(** * common: response envelope, model serializer and constant registry

    A shallow embedding of [helper.py] (the [standard_resp] decorator,
    [resp_error] and [Serializer.as_dict]) and of [message.py]
    ([MsgConst] and the module-level [msg_const]), with the parts of the
    Python runtime they call into ([str.isupper], [strftime], [float],
    [json.dumps], [json.loads]).

    Conventions.
    - A Python [str] is a list of Unicode code points.
    - A Python [dict] is an association list in insertion order with
      [str] keys (the only keys this code ever builds); the instance
      dictionary of [MsgConst] is a finite map.
    - A call that may raise returns a [res]: [Ok v] or [Raise e]. *)

From Stdlib Require Import ZArith NArith List String Ascii Bool Lia.
From Stdlib Require Import Decimal DecimalPos DecimalN DecimalFacts.
From stdpp Require Import base option list gmap.

Local Open Scope Z_scope.

(** ** Strings *)

Abbreviation char := N.
Abbreviation str := (list char).

(** An ASCII literal as a [str]. *)
Fixpoint lit (s : string) : str :=
  match s with
  | EmptyString => []
  | String a s' => N_of_ascii a :: lit s'
  end.

(** ** Results of calls that may raise *)

Inductive res (E A : Type) : Type :=
| Ok (a : A)
| Raise (e : E).
Arguments Ok {E A} a.
Arguments Raise {E A} e.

--------

About this exercise -> Using the records above, restate word for word the lines from the one with "[resp_error] and [Serializer.as_dict])" through the one with "Conventions.", both included.

Task response ->
    [resp_error] and [Serializer.as_dict]) and of [message.py]
    ([MsgConst] and the module-level [msg_const]), with the parts of the
    Python runtime they call into ([str.isupper], [strftime], [float],
    [json.dumps], [json.loads]).

    Conventions.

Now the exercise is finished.